Julio Saez-Rodriguez et al. PLoS Comput Biol. 2007 Aug.

Abstract

Cellular decisions are determined by complex molecular interaction networks. Large-scale signaling networks are currently being reconstructed, but the kinetic parameters and quantitative data that would allow for dynamic modeling are still scarce. Therefore, computational studies based upon the structure of these networks are of great interest. Here, a methodology relying on a logical formalism is applied to the functional analysis of the complex signaling network governing the activation of T cells via the T cell receptor, the CD4/CD8 co-receptors, and the accessory signaling receptor CD28. Our large-scale Boolean model, which comprises 94 nodes and 123 interactions and is based upon well-established qualitative knowledge from primary T cells, reveals important structural features (e.g., feedback loops and network-wide dependencies) and recapitulates the global behavior of this network for an array of published data on T cell activation in wild-type and knock-out conditions.
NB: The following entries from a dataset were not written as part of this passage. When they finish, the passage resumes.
Definition store (gr : t) (st : Statics) (rf : pixel_ref) (p : Pixel)
  : option (t * Statics) :=
  tl ← deref gr st (fst rf);
  '(tl', d') ← Tile.store tl (dummy_pixel st) (snd rf) p;
  let '(gr', st') := update gr st (fst rf) tl' in
  Some (gr', mkStatics d' (dummy_tile st')).

(** Copy constructor: every tile is fetched with the const [getTile] and
    copied. *)
Definition copy (other : t) : option t :=
  ts ← mapM (λ yx : Z * Z, getTile_const other yx.2 yx.1)
            (ty ← seqZ 0 (tileCountY_ other);
             tx ← seqZ 0 (tileCountX_ other); [(ty, tx)]);
  Some (mk ts (width_ other) (height_ other)
           (tileCountX_ other) (tileCountY_ other)).

(** Copy assignment [*this = other]; all members of [*this] are replaced. *)
Definition assign (this other : t) : option t := copy other.

Definition clear (gr : t) : t := set_tiles (Tile.clear <$> tiles_ gr) gr.
Definition fill (color : Pixel) (gr : t) : t :=
  set_tiles (Tile.fill color <$> tiles_ gr) gr.
Definition getDirtyTiles (gr : t) : list Tile.t :=
  filter (λ tl, Tile.dirty_ tl = true) (tiles_ gr).
Definition clearDirtyFlags (gr : t) : t :=
  set_tiles (Tile.setDirty false <$> tiles_ gr) gr.

(** [cv::Mat TileGrid::toMat() const]: channel order B, G, R, A. *)
Definition toMat (gr : t) : option Mat.t :=
  rws ← mapM (λ y,
           mapM (λ x,
             p ← getPixel_const gr x y;
             Some (Mat.vec (b p) (g p) (r p) (a p)))
           (seqZ 0 (width_ gr)))
         (seqZ 0 (height_ gr));
  Some (Mat.mk (height_ gr) (width_ gr) rws).


(** Class invariant established by the constructors: the tile counts are
    those of the dimensions, the grid is dense and every tile is
    well-formed. *)
Definition wf (gr : t) : Prop :=
  tileCountX_ gr = Z.quot (width_ gr + TILE_SIZE - 1) TILE_SIZE
  /\ tileCountY_ gr = Z.quot (height_ gr + TILE_SIZE - 1) TILE_SIZE
  /\ length (tiles_ gr)
     = (Z.to_nat (tileCountY_ gr) * Z.to_nat (tileCountX_ gr))%nat
  /\ Forall Tile.wf (tiles_ gr).

End TileGrid.

(** ** UndoStack (undo_stack.h, undo_stack.cpp) *)

Module UndoStack.

Record UndoState := mkState {
  layerSnapshots : list TileGrid.t;
  description : string;
  timestamp : Z
}.

(** [currentIndex_] and [maxStates_] are [size_t]. *)
Record t := mk { states_ : list UndoState; currentIndex_ : Z; maxStates_ : Z }.

(** [UndoStack(size_t maxStates = 50)] *)
Definition new (maxStates : Z) : t := mk [] 0 maxStates.

(** [states_.size()] *)
Definition size (us : t) : Z := Z.of_nat (length (states_ us)).

(** [canUndo() { return currentIndex_ > 0; }] *)
Definition canUndo (us : t) : bool := currentIndex_ us >? 0.

(** [canRedo() { return currentIndex_ < states_.size() - 1; }], the
    subtraction being done on [size_t]. *)
Definition canRedo (us : t) : bool :=
  currentIndex_ us <? to_size_t (size us - 1).

Definition getStateCount (us : t) : Z := size us.
Definition getCurrentIndex (us : t) : Z := currentIndex_ us.
Definition setMaxStates (maxStates : Z) (us : t) : t :=
  mk (states_ us) (currentIndex_ us) maxStates.

Definition trimStates (us : t) : t :=
  if size us <=? maxStates_ us then us
  else
    let toRemove := to_size_t (size us - maxStates_ us) in
    mk (drop (Z.to_nat toRemove) (states_ us))
       (std_max 0 (to_size_t (currentIndex_ us - toRemove)))
       (maxStates_ us).

(** [pushState(snapshots, description)]; [now] is the clock reading stored
    as the timestamp. *)
Definition pushState (us : t) (snapshots : list TileGrid.t)
    (description : string) (now : Z) : option t :=
  let states1 :=
    if currentIndex_ us <? size us
    then take (Z.to_nat (currentIndex_ us)) (states_ us)
    else states_ us in
  snaps ← mapM TileGrid.copy snapshots;
  let state := mkState snaps description now in
  Some (trimStates (mk (states1 ++ [state])
                       (to_size_t (currentIndex_ us + 1))
                       (maxStates_ us))).

Definition popState (us : t) : option (t * list TileGrid.t) :=
  if negb (canUndo us) then Some (us, [])
  else
    let idx := to_size_t (currentIndex_ us - 1) in
    state ← states_ us !! Z.to_nat idx;
    result ← mapM TileGrid.copy (layerSnapshots state);
    Some (mk (states_ us) idx (maxStates_ us), result).

Definition redoState (us : t) : option (t * list TileGrid.t) :=
  if negb (canRedo us) then Some (us, [])
  else
    state ← states_ us !! Z.to_nat (currentIndex_ us);
    result ← mapM TileGrid.copy (layerSnapshots state);
    Some (mk (states_ us) (to_size_t (currentIndex_ us + 1)) (maxStates_ us),
          result).

Definition getUndoDescription (us : t) : option string :=
  if negb (canUndo us) then Some EmptyString
  else description <$> states_ us !! Z.to_nat (to_size_t (currentIndex_ us - 1)).

Definition getRedoDescription (us : t) : option string :=
  if negb (canRedo us) then Some EmptyString
  else description <$> states_ us !! Z.to_nat (currentIndex_ us).

Definition clear (us : t) : t := mk [] 0 (maxStates_ us).

(** Invariant of a history whose ceiling is positive and is not lowered
    after construction (the canvas never calls [setMaxStates]): the index
    never passes the end, the ceiling is respected, and every stored
    snapshot is a well-formed grid. *)
Definition wf (us : t) : Prop :=
  0 <= currentIndex_ us <= size us
  /\ size us <= maxStates_ us
  /\ 1 <= maxStates_ us < 2 ^ 63
  /\ Forall (λ st, Forall TileGrid.wf (layerSnapshots st)) (states_ us).

End UndoStack.

(** ** Layer (canvas_core.h, canvas_core.cpp) *)

Inductive BlendMode :=
  | Normal | Multiply | Screen | Overlay | SoftLight | HardLight
  | ColorDodge | ColorBurn | Darken | Lighten | Difference | Exclusion.

Module Layer.

(** The clip mask is a [shared_ptr<Layer>]; the pointee is held by value,
    [None] being the null pointer. *)
#[local] Unset Elimination Schemes.
Inductive t := mk {
  name_ : string;
  pixels_ : TileGrid.t;
  opacity_ : spec_float;
  blendMode_ : BlendMode;
  visible_ : bool;
  clipMask_ : option t;
  adjustments_ : list (string * gmap string spec_float)
}.
#[local] Set Elimination Schemes.

(** [Layer(name, width, height)] *)
Definition new (name : string) (width height : Z) : t :=
  mk name (TileGrid.new width height) F32.one Normal true None [].

Definition set_pixels (px : TileGrid.t) (l : t) : t :=
  mk (name_ l) px (opacity_ l) (blendMode_ l) (visible_ l) (clipMask_ l)
     (adjustments_ l).

Definition setName (name : string) (l : t) : t :=
  mk name (pixels_ l) (opacity_ l) (blendMode_ l) (visible_ l) (clipMask_ l)
     (adjustments_ l).

(** [std::clamp(opacity, 0.0f, 1.0f)] is
    [(v < lo) ? lo : (hi < v) ? hi : v]. *)
Definition setOpacity (opacity : spec_float) (l : t) : t :=
  let o := if F32.ltb opacity F32.zero then F32.zero
           else if F32.ltb F32.one opacity then F32.one else opacity in
  mk (name_ l) (pixels_ l) o (blendMode_ l) (visible_ l) (clipMask_ l)
     (adjustments_ l).

Definition setBlendMode (mode : BlendMode) (l : t) : t :=
  mk (name_ l) (pixels_ l) (opacity_ l) mode (visible_ l) (clipMask_ l)
     (adjustments_ l).

Definition setVisible (visible : bool) (l : t) : t :=
  mk (name_ l) (pixels_ l) (opacity_ l) (blendMode_ l) visible (clipMask_ l)
     (adjustments_ l).

Definition setClipMask (mask : option t) (l : t) : t :=
  mk (name_ l) (pixels_ l) (opacity_ l) (blendMode_ l) (visible_ l) mask
     (adjustments_ l).

Definition set_adjustments
    (adj : list (string * gmap string spec_float)) (l : t) : t :=
  mk (name_ l) (pixels_ l) (opacity_ l) (blendMode_ l) (visible_ l)
     (clipMask_ l) adj.

Definition addAdjustment (type : string) (params : gmap string spec_float)
    (l : t) : t :=
  set_adjustments (adjustments_ l ++ [(type, params)]) l.

Definition removeAdjustment (index : Z) (l : t) : t :=
  if (index >=? 0) && (index <? Z.of_nat (length (adjustments_ l)))
  then set_adjustments (delete (Z.to_nat index) (adjustments_ l)) l
  else l.

Definition clearAdjustments (l : t) : t := set_adjustments [] l.

End Layer.

(** ** CanvasCore (canvas_core.h, canvas_core.cpp) *)

Module CanvasCore.

Record t := mk {
  width_ : Z;
  height_ : Z;
  layers_ : list Layer.t;
  selection_ : list (Z * Z);
  undoStack_ : UndoStack.t
}.

Definition set_layers (ls : list Layer.t) (c : t) : t :=
  mk (width_ c) (height_ c) ls (selection_ c) (undoStack_ c).
Definition set_undoStack (us : UndoStack.t) (c : t) : t :=
  mk (width_ c) (height_ c) (layers_ c) (selection_ c) us.

Definition addLayer (name : string) (c : t) : t :=
  set_layers (layers_ c ++ [Layer.new name (width_ c) (height_ c)]) c.

(** [CanvasCore(int width, int height)] *)
Definition new (width height : Z) : t :=
  addLayer "Background" (mk width height [] [] (UndoStack.new 50)).

(** [void CanvasCore::resize(int width, int height)], when no [Layer]
    constructor throws.  When the grid constructor throws ([reserve_throws]
    below) and the canvas has a layer, the first [std::make_shared<Layer>]
    raises [std::length_error] after [width_] and [height_] have been
    assigned and before any layer is replaced. *)
Definition resize (width height : Z) (c : t) : t :=
  mk width height
     ((λ layer, Layer.new (Layer.name_ layer) width height) <$> layers_ c)
     (selection_ c) (undoStack_ c).

Definition layer_index_ok (c : t) (index : Z) : bool :=
  (index >=? 0) && (index <? Z.of_nat (length (layers_ c))).

Definition removeLayer (index : Z) (c : t) : t :=
  if layer_index_ok c index
  then set_layers (delete (Z.to_nat index) (layers_ c)) c
  else c.

Definition moveLayer (fromIndex toIndex : Z) (c : t) : option t :=
  if layer_index_ok c fromIndex && layer_index_ok c toIndex then
    layer ← layers_ c !! Z.to_nat fromIndex;
    let ls := delete (Z.to_nat fromIndex) (layers_ c) in
    Some (set_layers (take (Z.to_nat toIndex) ls ++ layer
                        :: drop (Z.to_nat toIndex) ls) c)
  else Some c.

(** [getLayer]: [None] is the null pointer. *)
Definition getLayer (index : Z) (c : t) : option Layer.t :=
  if layer_index_ok c index then layers_ c !! Z.to_nat index else None.

Definition setSelection (points : list (Z * Z)) (c : t) : t :=
  mk (width_ c) (height_ c) (layers_ c) points (undoStack_ c).
Definition clearSelection (c : t) : t := setSelection [] c.
Definition hasSelection (c : t) : bool :=
  match selection_ c with [] => false | _ => true end.

(** [beginStroke()]; [now] is the clock reading taken by [pushState]. *)
Definition beginStroke (now : Z) (c : t) : option t :=
  snapshots ← mapM (λ layer, TileGrid.copy (Layer.pixels_ layer)) (layers_ c);
  us ← UndoStack.pushState (undoStack_ c) snapshots "Brush Stroke" now;
  Some (set_undoStack us c).

Definition endStroke (c : t) : t := c.

(** The loop [for (i = 0; i < layers_.size() && i < snapshots.size(); ++i)
    layers_[i]->getPixels() = *snapshots[i];] *)
Fixpoint restore (ls : list Layer.t) (snapshots : list TileGrid.t)
  : option (list Layer.t) :=
  match ls, snapshots with
  | layer :: ls', snap :: snapshots' =>
      px ← TileGrid.assign (Layer.pixels_ layer) snap;
      rest ← restore ls' snapshots';
      Some (Layer.set_pixels px layer :: rest)
  | _, _ => Some ls
  end.

Definition undo (c : t) : option t :=
  if UndoStack.canUndo (undoStack_ c) then
    '(us, snapshots) ← UndoStack.popState (undoStack_ c);
    ls ← restore (layers_ c) snapshots;
    Some (set_layers ls (set_undoStack us c))
  else Some c.

Definition redo (c : t) : option t :=
  if UndoStack.canRedo (undoStack_ c) then
    '(us, snapshots) ← UndoStack.redoState (undoStack_ c);
    ls ← restore (layers_ c) snapshots;
    Some (set_layers ls (set_undoStack us c))
  else Some c.

Definition canUndo (c : t) : bool := UndoStack.canUndo (undoStack_ c).
Definition canRedo (c : t) : bool := UndoStack.canRedo (undoStack_ c).

(** *** Stroke kernels *)

(** [1.0f - (distance / radius)], then [alpha *= opacity] *)
Definition stamp_alpha (dist : spec_float) (radius : Z) (opacity : spec_float)
  : spec_float :=
  F32.mul (F32.sub F32.one (F32.div dist (F32.of_int radius))) opacity.

(** [static_cast<uint16_t>(dest.a * (1 - alpha))] *)
Definition fade_channel (d : Z) (alpha : spec_float) : option Z :=
  F32.to_uint16 (F32.mul (F32.of_int d) (F32.sub (F32.of_int 1) alpha)).

Definition brush_pixel (color : Pixel) (alpha : spec_float) (dest : Pixel)
  : option Pixel :=
  mix_pixel color alpha dest.

Definition erase_pixel (alpha : spec_float) (dest : Pixel) : option Pixel :=
  a' ← fade_channel (a dest) alpha;
  Some (mkPixel (r dest) (g dest) (b dest) a').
More importantly, the model predicted unexpected signaling events after antibody-mediated perturbation of CD28 and after genetic knockout of the kinase Fyn that were subsequently experimentally validated. Finally, we show that the logical model reveals key elements and potential failure modes in network functioning and provides candidates for missing links. In summary, our large-scale logical model for T cell activation proved to be a promising in silico tool, and it inspires immunologists to ask new questions. We think that it holds valuable potential in foreseeing the effects of drugs and network modifications.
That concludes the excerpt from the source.